(** * HLB code generator: a shallow embedding of [codegen.go] and of the
    CST of package [parser], with the properties of the specification
    settled against it.

    Layout:
    - [shellquote]: the word splitting and quoting the [run] builtin uses;
    - [time], [net], [llb]: the timestamp parser of Go's library, the
      values of the libraries, the build-graph IR as a term algebra;
    - [parser]: positions, the CST records, scopes;
    - [codegen]: the evaluator, in a state-and-error monad over the
      [CodeGenInfo] the Go code threads by pointer; what [codegen.go]
      calls and does not define is the class [Externals];
    - [reference]: one [Externals], after the specification;
    - the vocabulary of the properties, then the properties: those of
      the specification first, further properties of the code after
      them. *)

From Stdlib Require Import ZArith Ascii String List Bool Lia.
From stdpp Require Import base option list gmap strings pretty.

Local Open Scope string_scope.
Local Open Scope list_scope.
Local Open Scope Z_scope.

Set Warnings "-register-all".

(** ** Go strings *)

(** Go's [string] is a byte sequence; every character the modelled code
    inspects is ASCII, so a string is read byte by byte. *)

Definition dquoteChar : ascii := ascii_of_nat 34.
Definition squoteChar : ascii := ascii_of_nat 39.
Definition backslashChar : ascii := ascii_of_nat 92.
Definition newlineChar : ascii := ascii_of_nat 10.
Definition tabChar : ascii := ascii_of_nat 9.
Definition spaceChar : ascii := ascii_of_nat 32.

Definition str1 (c : ascii) : string := String c EmptyString.

(** [strings.ContainsRune(chars, c)] *)
Fixpoint ContainsRune (chars : string) (c : ascii) : bool :=
  match chars with
  | EmptyString => false
  | String d rest => if Ascii.eqb d c then true else ContainsRune rest c
  end.

(** ** github.com/kballard/go-shellquote

    [codegen.go] imports this package for [Split] and [Join]. The
    package is a dependency and not part of the repository; it is
    embedded after its two files, [quote.go] ([Join], [quote]) and
    [unquote.go] ([Split], [splitWord]). *)

Module shellquote.

Inductive splitError : Type :=
| UnterminatedSingleQuoteError
| UnterminatedDoubleQuoteError
| UnterminatedEscapeError.

(** [specialChars]: backslash, single quote, double quote, then the
    thirteen characters of the literal below. *)
Definition specialChars : string :=
  String backslashChar (String squoteChar (String dquoteChar "`${[|&;<>()*?!")).
(** [extraSpecialChars]: space, tab, newline. *)
Definition extraSpecialChars : string :=
  String spaceChar (String tabChar (String newlineChar EmptyString)).
Definition prefixChars : string := "~".

(** [splitChars]: space, newline, tab. *)
Definition splitChars : string :=
  String spaceChar (String newlineChar (String tabChar EmptyString)).
(** [doubleEscapeChars]: dollar, backquote, double quote, newline,
    backslash. *)
Definition doubleEscapeChars : string :=
  String "$" (String "`" (String dquoteChar
    (String newlineChar (String backslashChar EmptyString)))).

(** The first loop of [quote]: backslash-escape the special characters.
    Meeting an extra-special character abandons the attempt ([goto quote]
    after [buf.Truncate(origLen)]), which is the [None] here. *)
Fixpoint quoteEscape (atStart : bool) (cur : string) : option string :=
  match cur with
  | EmptyString => Some EmptyString
  | String c cur' =>
      if ContainsRune specialChars c || (atStart && ContainsRune prefixChars c)
      then option_map (fun r => String backslashChar (String c r))
                      (quoteEscape false cur')
      else if ContainsRune extraSpecialChars c then None
      else option_map (String c) (quoteEscape false cur')
  end.

(** The [quote:] label of [quote]: single-quote the word; each single
    quote inside it closes the quoted run, is emitted backslash-escaped,
    and a new run opens after it. [seg] is the run read since the last
    single quote ([word[0:i]] in the source). *)
Fixpoint quoteSingle (seg : string) (word : string) : string :=
  let flush := match seg with
               | EmptyString => EmptyString
               | _ => str1 squoteChar +:+ seg +:+ str1 squoteChar
               end in
  match word with
  | EmptyString => flush
  | String c word' =>
      if Ascii.eqb c squoteChar
      then flush +:+ String backslashChar (str1 squoteChar) +:+ quoteSingle EmptyString word'
      else quoteSingle (seg +:+ str1 c) word'
  end.

Definition quote (word : string) : string :=
  match word with
  | EmptyString => String squoteChar (str1 squoteChar)
  | _ => match quoteEscape true word with
         | Some r => r
         | None => quoteSingle EmptyString word
         end
  end.

(** [Join(args ...string)]: quote each argument, separate by one space. *)
Fixpoint Join (args : list string) : string :=
  match args with
  | [] => EmptyString
  | [arg] => quote arg
  | arg :: rest => quote arg +:+ " " +:+ Join rest
  end.

(** The labels of [splitWord] ([raw], [escape], [single], [double]) are
    the modes of one scanner; [Between] is the loop of [Split] itself,
    which skips separators and escaped newlines between two words. *)
Inductive mode : Type := Between | Raw | Escape | Single | Double.

Fixpoint scan (m : mode) (buf : string) (words : list string) (input : string)
  : splitError + list string :=
  match input with
  | EmptyString =>
      match m with
      | Between => inr words
      | Raw => inr (words ++ [buf])
      | Escape => inl UnterminatedEscapeError
      | Single => inl UnterminatedSingleQuoteError
      | Double => inl UnterminatedDoubleQuoteError
      end
  | String c cur =>
      match m with
      | Between =>
          if ContainsRune splitChars c then scan Between EmptyString words cur
          else if Ascii.eqb c backslashChar then
            match cur with
            | EmptyString => inl UnterminatedEscapeError
            | String c2 cur2 =>
                if Ascii.eqb c2 newlineChar then scan Between EmptyString words cur2
                else scan Raw (str1 c2) words cur2
            end
          else if Ascii.eqb c squoteChar then scan Single EmptyString words cur
          else if Ascii.eqb c dquoteChar then scan Double EmptyString words cur
          else scan Raw (str1 c) words cur
      | Raw =>
          if Ascii.eqb c squoteChar then scan Single buf words cur
          else if Ascii.eqb c dquoteChar then scan Double buf words cur
          else if Ascii.eqb c backslashChar then scan Escape buf words cur
          else if ContainsRune splitChars c then scan Between EmptyString (words ++ [buf]) cur
          else scan Raw (buf +:+ str1 c) words cur
      | Escape =>
          if Ascii.eqb c newlineChar then scan Raw buf words cur
          else scan Raw (buf +:+ str1 c) words cur
      | Single =>
          if Ascii.eqb c squoteChar then scan Raw buf words cur
          else scan Single (buf +:+ str1 c) words cur
      | Double =>
          if Ascii.eqb c dquoteChar then scan Raw buf words cur
          else if Ascii.eqb c backslashChar then
            match cur with
            | EmptyString => inl UnterminatedDoubleQuoteError
            | String c2 cur2 =>
                if ContainsRune doubleEscapeChars c2 then
                  if Ascii.eqb c2 newlineChar then scan Double buf words cur2
                  else scan Double (buf +:+ str1 c2) words cur2
                else scan Double (buf +:+ String c (str1 c2)) words cur2
            end
          else scan Double (buf +:+ str1 c) words cur
      end
  end.

(** [Split(input string) (words []string, err error)] *)
Definition Split (input : string) : splitError + list string :=
  scan Between EmptyString [] input.

End shellquote.

(** ** Go control flow

    A Go call returns a value, returns a non-nil [error], or panics. The
    run-time panics the modelled code can raise are told apart from the
    explicit [panic(...)] calls, which carry their message. *)

Inductive panic : Type :=
| NilDereference                 (* a field read through a nil pointer *)
| IndexOutOfRange                (* [s[i]] with [i] outside [s] *)
| TypeAssertion                  (* [v.(T)] on a value that is no [T] *)
| NilFuncCall                    (* a call of a nil func value *)
| Explicit (msg : string).       (* [panic(msg)] *)

Inductive result (E A : Type) : Type :=
| Ok (a : A)
| Err (e : E)
| Panic (p : panic).

Arguments Ok {E A} a.
Arguments Err {E A} e.
Arguments Panic {E A} p.

(** [p != nil] *)
Definition notNil {A : Type} (p : option A) : bool :=
  match p with Some _ => true | None => false end.

(** ** Package [time], [net] and the IR of package [llb]

    The clients of these packages only build values and pass them on, so
    the IR is a term algebra: one constructor per builder operation. *)

Module time.

(** What [time.Parse] reads off a timestamp. *)
Record Time : Type := mkTime {
  year : Z; month : Z; day : Z;
  hour : Z; minute : Z; second : Z;
  nanosecond : Z;
  zoneOffset : Z  (* seconds east of UTC *)
}.

(** *** [time.Parse(time.RFC3339, value)]

    [codegen.go] calls it on the argument of [createdTime]. Package
    [time] belongs to Go's library and not to the repository; the parser
    is embedded after [format.go] of Go 1.13, the release [go.hlb]
    builds with, for the one layout the evaluator passes:
    [2006-01-02T15:04:05Z07:00]. [parse] cuts the layout into the
    chunks [2006], [01], [02], [15], [04], [05] and [Z07:00] with the
    literal bytes between them, and reads the value chunk by chunk.
    [int] has 64 bits. Later releases differ in details that are not
    followed here: from Go 1.17 on a comma is read like the dot of the
    fraction. *)

Definition digitOf (c : ascii) : option Z :=
  let n := Z.of_nat (nat_of_ascii c) in
  if (48 <=? n) && (n <=? 57) then Some (n - 48) else None.

(** [s[i:]] *)
Definition from (i : nat) (s : string) : string :=
  substring i (String.length s - i) s.

(** [isDigit(s, i)] *)
Definition isDigit (s : string) (i : nat) : bool :=
  match String.get i s with
  | Some c => match digitOf c with Some _ => true | None => false end
  | None => false
  end.

(** [leadingInt(s)]: the digits in front of [s] as a number, and the
    rest; [None] when the number leaves [int64]. *)
Fixpoint leadingInt (x : Z) (s : string) : option (Z * string) :=
  match s with
  | String c rest =>
      match digitOf c with
      | Some d =>
          if (2 ^ 63 - 1) / 10 <? x then None
          else
            let x' := x * 10 + d in
            if 2 ^ 63 - 1 <? x' then None else leadingInt x' rest
      | None => Some (x, s)
      end
  | EmptyString => Some (x, s)
  end.

(** [atoi(s)]: an optional sign and digits up to the end of [s]. *)
Definition atoi (s : string) : option Z :=
  let '(neg, s) :=
    match s with
    | String c rest =>
        if Ascii.eqb c "-" then (true, rest)
        else if Ascii.eqb c "+" then (false, rest)
        else (false, s)
    | EmptyString => (false, s)
    end in
  match leadingInt 0 s with
  | Some (q, EmptyString) => Some (if neg then - q else q)
  | _ => None
  end.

TASK STATEMENT: Copy out only the lines of the records above from the one with "Definition extraSpecialChars : string" through the one with "Definition splitChars : string", exactly as they stand, both included.

RESULT OF THE TASK:
Definition extraSpecialChars : string :=
  String spaceChar (String tabChar (String newlineChar EmptyString)).
Definition prefixChars : string := "~".

(** [splitChars]: space, newline, tab. *)
Definition splitChars : string :=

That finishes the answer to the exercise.